WHAT IS EXPECTED
Restate word for word the span that opens with the line containing "match fuel with" and closes with the final line of the data; give only those lines.

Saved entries
=== Section Start ===
Definition ip_output_one (dev : nat) (next_hop src dst proto ttl id frag_field : Z) (p : pkt) : PF Z :=
  let len := u16 (p_len p + IPV4_HDR_MIN) in
  p ← lift (pkt_prepend p (ip_image (ip_build_hdr src dst proto ttl id frag_field len)));
  stat_inc ip_tx;;
  nd ← get_dev dev;
  if ip_to_bcast nd dst then eth_output dev ETH_BCAST ETH_TYPE_IP4 p
  else
    r ← arp_resolve dev next_hop (Some p);
    match r with
    | Some mac => eth_output dev mac ETH_TYPE_IP4 p
    | None => mret 0
    end.

(** [while (off < p->len)]: the fragmentation loop, [rc] as accumulated. *)
Fixpoint ip_frag_loop (fuel : nat) (dev : nat) (next_hop src dst proto ttl id max_chunk : Z)
    (p : pkt) (off rc : Z) : PF Z :=
  match fuel with
  | O => lift (Err OutOfFuel)
  | S fuel =>
      if off <? p_len p then
        let chunk := Z.min max_chunk (u16 (p_len p - off)) in
        let last := off + chunk =? p_len p in
        fp ← lift (pkt_reserve pkt_alloc PKT_TX_HEADROOM);
        data ← lift (pkt_read p off chunk);
        fp ← lift (pkt_append fp data);
        let frag_field := u16 (Z.land (off / 8) IP_FRAG_OFFMASK) in
        let frag_field := if last then frag_field else Z.lor frag_field IP_FRAG_MF in
        stat_inc ip_tx_frags;;
        r ← ip_output_one dev next_hop src dst proto ttl id frag_field fp;
        ip_frag_loop fuel dev next_hop src dst proto ttl id max_chunk p (u16 (off + chunk))
          (if r <? 0 then -1 else rc)
      else mret rc
  end.

Definition ip_output (src dst proto ttl : Z) (p : pkt) : PF Z :=
  route ← ip_route_lookup dst;
  match route with
  | None => stat_inc ip_tx_no_route;; mret (-1)
  | Some (dev, next_hop) =>
      nd ← get_dev dev;
      if dst =? nd_ip nd then stat_inc ip_tx_no_route;; mret (-1)
      else
        let src := if src =? 0 then nd_ip nd else src in
        id ← get_stack ps_ip_id;
        upd_stack (set_field ps_ip_id (fun i => u16 (i + 1)));;
        if p_len p + IPV4_HDR_MIN <=? nd_mtu nd then
          ip_output_one dev next_hop src dst proto ttl id 0 p
        else
          let max_chunk := u16 (Z.land (u32 (nd_mtu nd - IPV4_HDR_MIN)) (u32 (Z.lnot 7))) in
          ip_frag_loop (S (Z.to_nat (p_len p))) dev next_hop src dst proto ttl id max_chunk p 0 0
  end.

(** ** The invariant of the network layer *)

(** Every live route leads to an existing device. *)
Record fib_ok (ndevs : nat) (f : fib) : Prop := {
  fo_wf : fib_wf f;
  fo_routes : ∀ i e, fib_pool f !! i = Some e → fe_in_use e = true →
    u32_ok (fe_next_hop e) ∧ ∃ d, fe_dev e = Some d ∧ (d < ndevs)%nat;
}.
=== Section End ===
THE COMPLETED TASK
  match fuel with
  | O => lift (Err OutOfFuel)
  | S fuel =>
      if off <? p_len p then
        let chunk := Z.min max_chunk (u16 (p_len p - off)) in
        let last := off + chunk =? p_len p in
        fp ← lift (pkt_reserve pkt_alloc PKT_TX_HEADROOM);
        data ← lift (pkt_read p off chunk);
        fp ← lift (pkt_append fp data);
        let frag_field := u16 (Z.land (off / 8) IP_FRAG_OFFMASK) in
        let frag_field := if last then frag_field else Z.lor frag_field IP_FRAG_MF in
        stat_inc ip_tx_frags;;
        r ← ip_output_one dev next_hop src dst proto ttl id frag_field fp;
        ip_frag_loop fuel dev next_hop src dst proto ttl id max_chunk p (u16 (off + chunk))
          (if r <? 0 then -1 else rc)
      else mret rc
  end.

Definition ip_output (src dst proto ttl : Z) (p : pkt) : PF Z :=
  route ← ip_route_lookup dst;
  match route with
  | None => stat_inc ip_tx_no_route;; mret (-1)
  | Some (dev, next_hop) =>
      nd ← get_dev dev;
      if dst =? nd_ip nd then stat_inc ip_tx_no_route;; mret (-1)
      else
        let src := if src =? 0 then nd_ip nd else src in
        id ← get_stack ps_ip_id;
        upd_stack (set_field ps_ip_id (fun i => u16 (i + 1)));;
        if p_len p + IPV4_HDR_MIN <=? nd_mtu nd then
          ip_output_one dev next_hop src dst proto ttl id 0 p
        else
          let max_chunk := u16 (Z.land (u32 (nd_mtu nd - IPV4_HDR_MIN)) (u32 (Z.lnot 7))) in
          ip_frag_loop (S (Z.to_nat (p_len p))) dev next_hop src dst proto ttl id max_chunk p 0 0
  end.

(** ** The invariant of the network layer *)

(** Every live route leads to an existing device. *)
Record fib_ok (ndevs : nat) (f : fib) : Prop := {
  fo_wf : fib_wf f;
  fo_routes : ∀ i e, fib_pool f !! i = Some e → fe_in_use e = true →
    u32_ok (fe_next_hop e) ∧ ∃ d, fe_dev e = Some d ∧ (d < ndevs)%nat;
}.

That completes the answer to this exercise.